(** What an access does to the turns. *)
Lemma access_turn now p sh :
  turn_cells sh -> turn_pc p ->
  let '(p', sh') := access now p sh in
  turn_cells sh' /\ turn_pc p' /\
  draw ids given (next_index (balancer sh)) p (next_index (balancer sh')) p'.
Proof.
  intros Hsh Hp. pose proof Hsh as (He & Hpol & Hcalm).
  destruct p as [[]|sample [|i rest] seen|sample l|sample rest l best|sample l ep|sample rest refused
    | | | | | |[] a]; simpl in *; try done;
    try (split; [first [done|apply turn_on_store; [intros e Hh Hc; split; [done|by try apply calm_success]|done]]|];
      split; [done|by left]).
  - rewrite app_nil_r in Hp. rewrite filtered_turn by (by try rewrite Hp). split; [done|split; [done|by left]].
  - assert (Hi : i ∈ ids) by (rewrite <-Hp; set_solver).
    destruct (Hcalm i Hi) as (e & Hlk & Hh & _). unfold healthy_at, is_healthy. rewrite Hlk, Hh.
    split; [done|]. split; [by rewrite <-app_assoc|]. by left.
  - subst l. set (idx := next_index (balancer sh) mod Z.of_nat (length ids)).
    assert (Hr : 0 <= idx < Z.of_nat (length ids)) by apply Z.mod_pos_bound, (size_pos ids Hids).
    destruct (index_in ids idx Hr) as (ep & Hep & Hlk). pose proof (list_elem_of_lookup_2 _ _ _ Hlk) as Hin.
    destruct Hpol as [-> | ->]; cbn [chosen]; rewrite Hep; simpl; (split; [done|]); (split; [done|]); right;
      exists ep; by split_and!.
  - destruct (calm_allowed now (store sh) ep (Hcalm ep Hp)) as [Ha Hkeep].
    destruct (allow_at now (store sh) ep) as [b s1]. simpl in Ha, Hkeep. subst b.
    split; [split; [done|split; [done|auto]]|]. split; [by exists ep|]. by left.
Qed.
Lemma access_shape now p sh :
  is_done p = false ->
  let '(p', sh') := access now p sh in
  (forall c, p' <> Begin c) /\
  ((exists name addrs pol, p = Begin (AddCluster name addrs pol) /\ p' = Done (AddCluster name addrs pol) /\
      clusters sh' = <[name := length (balancers sh)]> (clusters sh) /\
      balancers sh' = (balancers sh ++ [fresh_balancer addrs pol now])%list) \/
   (clusters sh' = clusters sh /\ length (balancers sh') = length (balancers sh) /\
    forall b q, p' = InBalancer b q -> (exists q', p = InBalancer b q') \/ (b < length (balancers sh))%nat \/
      exists name, clusters sh !! name = Some b)).
Proof.
  intros Hd. destruct p as [[name sample|name addrs pol| | |b c]|b p|c]; simpl in *; try done.
  - destruct (clusters sh !! name) as [b|] eqn:E; (split; [done|]); right; (split; [done|split; [done|]]); [|done].
    intros b' q [= -> _]. right. right. by exists name.
  - split; [done|]. left. by exists name, addrs, pol.
  - split; [done|]. by right.
  - split; [done|]. by right.
  - destruct (balancers sh !! b) as [lb|] eqn:E; (split; [done|]); right; (split; [done|split; [done|]]); [|done].
    intros b' q [= -> _]. right. left. by eapply lookup_lt_Some.
  - destruct (balancers sh !! b) as [lb|] eqn:E; [destruct (SharedBalancer.access now p lb) as [p1 lb1]|]; simpl;
      (split; [done|]); right; rewrite ?length_insert; (split; [done|split; [done|]]); intros b' q [= -> _]; left; by eexists.
Qed.

(** A new cluster: its balancer has not been used, the others are as they were. *)
Lemma mirrors_fresh b addrs pol t sh ps :
  balancers sh !! b = Some (fresh_balancer addrs pol t) -> (forall i q, ps !! i <> Some (InBalancer b q)) ->
  mirrors b [] (mkSystem sh t ps) (mkSystem (fresh_balancer addrs pol t) t []).
Proof.
  intros Hb Hno. unfold mirrors. split_and!; try done; [apply NoDup_nil_2|]. intros i q Hi. by destruct (Hno i q).
Qed.

Lemma reflected_step es s e s' : reflected es s -> sys_step s e s' -> reflected (es ++ [e]) s'.
Proof.
  intros (Hn & Ht & Hbg & Hbs) Hstep.
  assert (Hin : forall x, x ∈ es -> x ∈ (es ++ [e])%list) by (intros x Hx; apply elem_of_app; by left).
  destruct Hstep as [sh t ps c|sh t ps i p p' sh' Hi Hd Hacc|sh t ps t' Hle]; simpl in *.
  - split; [done|]. split; [|split].
    + intros i b p [Hi|[_ Hi]]%lookup_app_Some; [by eapply Ht|]. by apply list_lookup_singleton_Some in Hi as [_ ?].
    + intros i c' [Hi|[_ Hi]]%lookup_app_Some; [apply Hin; by eapply Hbg|].
      apply list_lookup_singleton_Some in Hi as [_ [= ->]]. apply elem_of_app. right. by left.
    + intros b Hb. destruct (Hbs b Hb) as (name & addrs & p & t0 & es' & ids & l & Ha & Hc & Hr & Hf & Hm).
      exists name, addrs, p, t0, es', ids, l. split_and!; auto using comes_from_mono.
      by apply (mirrors_spawn b ids (mkSystem sh t ps)).
  - pose proof (access_shape t p sh Hd) as Hshape. rewrite Hacc in Hshape. destruct Hshape as (Hnb & Hshape).
    assert (Hbg' : forall j c, (<[i := p']> ps) !! j = Some (Begin c) -> Spawn c ∈ (es ++ [Run i])%list).
    { intros j c [(_ & Hp & _)|[_ Hj]]%list_lookup_insert_Some; [by destruct (Hnb c)|]. apply Hin. by eapply Hbg. }
    assert (Hold : forall b, (b < length (balancers sh))%nat -> (forall n, clusters sh' !! n = Some b -> clusters sh !! n = Some b) ->
      exists name addrs p t0 es' ids l, Spawn (AddCluster name addrs p) ∈ (es ++ [Run i])%list /\
        (forall n, clusters sh' !! n = Some b -> n = name) /\
        (let '(lb, s0) := from_addresses addrs p t0 [] in
         steps lb_step (mkSystem (SharedBalancer.mkCells s0 lb) t0 []) es' l) /\
        Forall (comes_from name b (es ++ [Run i])) es' /\ mirrors b ids (mkSystem sh' t (<[i := p']> ps)) l).
    { intros b Hb Hsame. destruct (Hbs b Hb) as (name & addrs & pol & t0 & es' & ids & l & Ha & Hc & Hr & Hf & Hm).
      destruct (mirrors_access name b ids es (mkSystem sh t ps) l i p p' sh' Hi Hd Hacc Hm Hc) as (es2 & ids' & l' & Hr' & Hf' & Hm').
      { intros c ->. by eapply Hbg. }
      exists name, addrs, pol, t0, (es' ++ es2)%list, ids', l'. split_and!; auto.
      - simpl in Hr |- *. by eapply steps_app.
      - by apply Forall_app_2; apply comes_from_mono. }
    unfold reflected. cbn [shared tasks].
    destruct Hshape as [(name & addrs & pol & -> & -> & Hcl & Hba)|(Hcl & Hlen & Hinb)].
    + assert (Hlt : forall b, (b < length (balancers sh))%nat -> (b < length (balancers sh'))%nat)
        by (intros b Hb; rewrite Hba, length_app; lia).
      split; [|split; [|split; [done|]]].
      * intros n b. rewrite Hcl. intros [[<- <-]|[_ Hb]]%lookup_insert_Some; [rewrite Hba, length_app; simpl; lia|].
        apply Hlt. by eapply Hn.
      * intros j b q [(_ & [=] & _)|[_ Hj]]%list_lookup_insert_Some. apply Hlt. by eapply Ht.
      * intros b Hb. destruct (decide (b < length (balancers sh))%nat) as [Hb'|Hb'].
        { apply Hold; [done|]. intros n. rewrite Hcl. intros [[<- <-]|[_ H]]%lookup_insert_Some; [lia|done]. }
        assert (b = length (balancers sh)) as -> by (rewrite Hba, length_app in Hb; simpl in Hb; lia).
        exists name, addrs, pol, t, [], [], (mkSystem (fresh_balancer addrs pol t) t []). split_and!.
        -- apply Hin. by eapply Hbg.
        -- intros n. rewrite Hcl. intros [[<- _]|[_ H]]%lookup_insert_Some; [done|]. apply Hn in H. lia.
        -- constructor.
        -- constructor.
        -- apply mirrors_fresh; [rewrite Hba; by apply list_lookup_middle|].
           intros j q [(_ & [=] & _)|[_ Hj]]%list_lookup_insert_Some. apply Ht in Hj. lia.
    + split; [|split; [|split; [done|]]].
      * intros n b. rewrite Hcl, Hlen. by apply Hn.
      * rewrite Hlen. intros j b q [(_ & -> & _)|[_ Hj]]%list_lookup_insert_Some; [|by eapply Ht].
        destruct (Hinb b q eq_refl) as [[q' ->]|[?|[n Hb]]]; [by eapply Ht|done|by eapply Hn].
      * intros b Hb. rewrite Hlen in Hb. apply Hold; [done|]. intros n. by rewrite Hcl.
  - split; [done|]. split; [done|]. split; [intros i c Hi; apply Hin; by eapply Hbg|].
    intros b Hb. destruct (Hbs b Hb) as (name & addrs & p & t0 & es' & ids & l & Ha & Hc & Hr & Hf & Hm).
    exists name, addrs, p, t0, (es' ++ [Tick t'])%list, ids, (mkSystem (shared l) t' (tasks l)). split_and!; auto.
    + simpl in Hr |- *. eapply steps_app; [exact Hr|]. destruct Hm as (_ & Hc' & _). destruct l as [lb tl qs]. simpl in *. subst tl.
      econstructor; [by constructor|constructor].
    + apply Forall_app_2; [by apply comes_from_mono|]. by apply Forall_singleton.
    + by apply (mirrors_tick b ids (mkSystem sh t ps)).
Qed.

Lemma reachable_reflected t es s : steps sys_step (init t) es s -> reflected es s.
Proof.
  revert es s. apply steps_ind_last; [|intros es s e s' _; apply reflected_step].
  unfold reflected, init, new. simpl. split; [by intros name b ?%lookup_empty_Some|]. split; [done|]. split; [done|]. lia.
Qed.

(** A task of a balancer runs a call that was spawned there. *)
Lemma calls_spawned (s0 : SharedBalancer.cells) t0 es l j p :
  steps lb_step (mkSystem s0 t0 []) es l -> tasks l !! j = Some p -> Spawn (SharedBalancerFacts.call_of p) ∈ es.
Proof.
  intros Hs. revert j p. revert es l Hs. apply (steps_ind_last lb_step (fun es l => forall j p, _ -> _)); [done|].
  intros es l e l' _ IH Hstep j p Hj. apply elem_of_app.
  destruct Hstep as [sh t ps c|sh t ps i q q' sh' Hi Hd Hacc|sh t ps t' Hle]; simpl in *.
  - apply lookup_app_Some in Hj as [Hj|[_ Hj]]; [left; by eapply IH|].
    apply list_lookup_singleton_Some in Hj as [_ <-]. right. by left.
  - left. apply list_lookup_insert_Some in Hj as [(_ & <- & _)|[_ Hj]]; [|by eapply IH].
    pose proof (SharedBalancerFacts.call_kept t q sh) as Hk. rewrite Hacc in Hk. simpl in Hk. rewrite Hk. by eapply IH.
  - left. by eapply IH.
Qed.

End Facts.
End SharedTransportFacts.

(** ** Properties *)

Import SharedTransport SharedTransportFacts.

(** C11. The transport is its load balancers side by side. However clusters are added (also
    again under the same name), looked up and used, each balancer ever allocated goes
    through a run of its own: from the addresses and the policy of one call of
    [add_cluster], with the selections of that name and what its holders do to it, ending
    in the cells, the clock and the tasks the transport has for it. A cluster that has been
    replaced lives on with the tasks that hold it. *)
Theorem transport_refines_balancers {G : Gate} t es s b :
  steps (Tasks.sys_step start is_done access) (init t) es s -> (b < length (balancers (shared s)))%nat ->
  exists name addrs p t0 es' ids l,
    Spawn (AddCluster name addrs p) ∈ es /\ (forall n, clusters (shared s) !! n = Some b -> n = name) /\
    (let '(lb, s0) := from_addresses addrs p t0 [] in
     steps (Tasks.sys_step SharedBalancer.start SharedBalancer.is_done SharedBalancer.access)
       (mkSystem (SharedBalancer.mkCells s0 lb) t0 []) es' l) /\
    Forall (comes_from name b es) es' /\ mirrors b ids s l.
Proof. intros Hs Hb. apply reachable_reflected in Hs as (_ & _ & _ & Hbs). by apply Hbs. Qed.
(** A timeout later each client may send once more. *)
Lemma budget_timeout now now' : 0 <= k -> now + timeout conf <= now' -> budget now + k <= budget now'.
Proof.
  intros Hk Hle. transitivity (budget (now + timeout conf)); [|by apply budget_mono].
  unfold budget. replace (now + timeout conf - t0) with (now - t0 + 1 * timeout conf) by lia.
  rewrite Z.div_add by lia. nia.
Qed.

Lemma budget_least now : 0 <= k -> t0 <= now -> Z.max 1 (failure_threshold conf) - 1 + k <= budget now.
Proof. intros Hk Hle. unfold budget. pose proof (Z.div_pos (now - t0) (timeout conf) ltac:(lia) positive). nia. Qed.

Lemma ready_new now : config_ok conf -> ready now (new conf).
Proof. intros Hc. split; [by apply new_wf|]. by split. Qed.

Lemma ready_later now now' b : now <= now' -> ready now b -> ready now' b.
Proof. intros Hle (Hwf & Hc & Hl). split_and!; [done..|]. intros since Hs. specialize (Hl since Hs). lia. Qed.

Lemma ready_exec c now b :
  match c with Allow t | Failure t => t = now | Success => True | Reset => False end ->
  ready now b -> ready now (exec c b).2.
Proof.
  intros Ht (Hwf & Hc & Hl). split; [by apply exec_wf|]. split; [by rewrite exec_config|].
  clear Hwf Hc. destruct c; try done; rewrite <-?Ht; breaker_cases b; split_match; intros since Hs; simplify_eq; (lia || auto).
Qed.

Lemma ready_allow now b : ready now b -> ready now (allow_request now b).2.
Proof. intros Hr. apply (ready_exec (Allow now)) in Hr; [|done]. unfold exec in Hr. by destruct (allow_request now b). Qed.

(** A stretch of time begins with nothing sent, in any state and with any requests
    still unreported. *)
Lemma within_start w b : 0 <= w <= k -> ready t0 b -> within 0 w t0 b.
Proof.
  intros Hw Hr. split; [done|]. split; [lia|]. split; [done|]. destruct Hr as (Hwf & Hc & Hl).
  pose proof (budget_least t0 ltac:(lia) ltac:(lia)). destruct Hwf as (_ & _ & _ & Hst & Hfc & _).
  destruct (cb_state b); [lia| |lia]. destruct (last_failure_time b) as [since|]; [|done].
  exists since. split; [done|]. specialize (Hl since eq_refl).
  destruct (decide (since < t0)); [left; lia|right]. replace since with t0 by lia. lia.
Qed.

*-*-*

■ What needs to be done:
Give the number of lines in the records that hold the word "decide", with no other words.

■ Result of this exercise:
2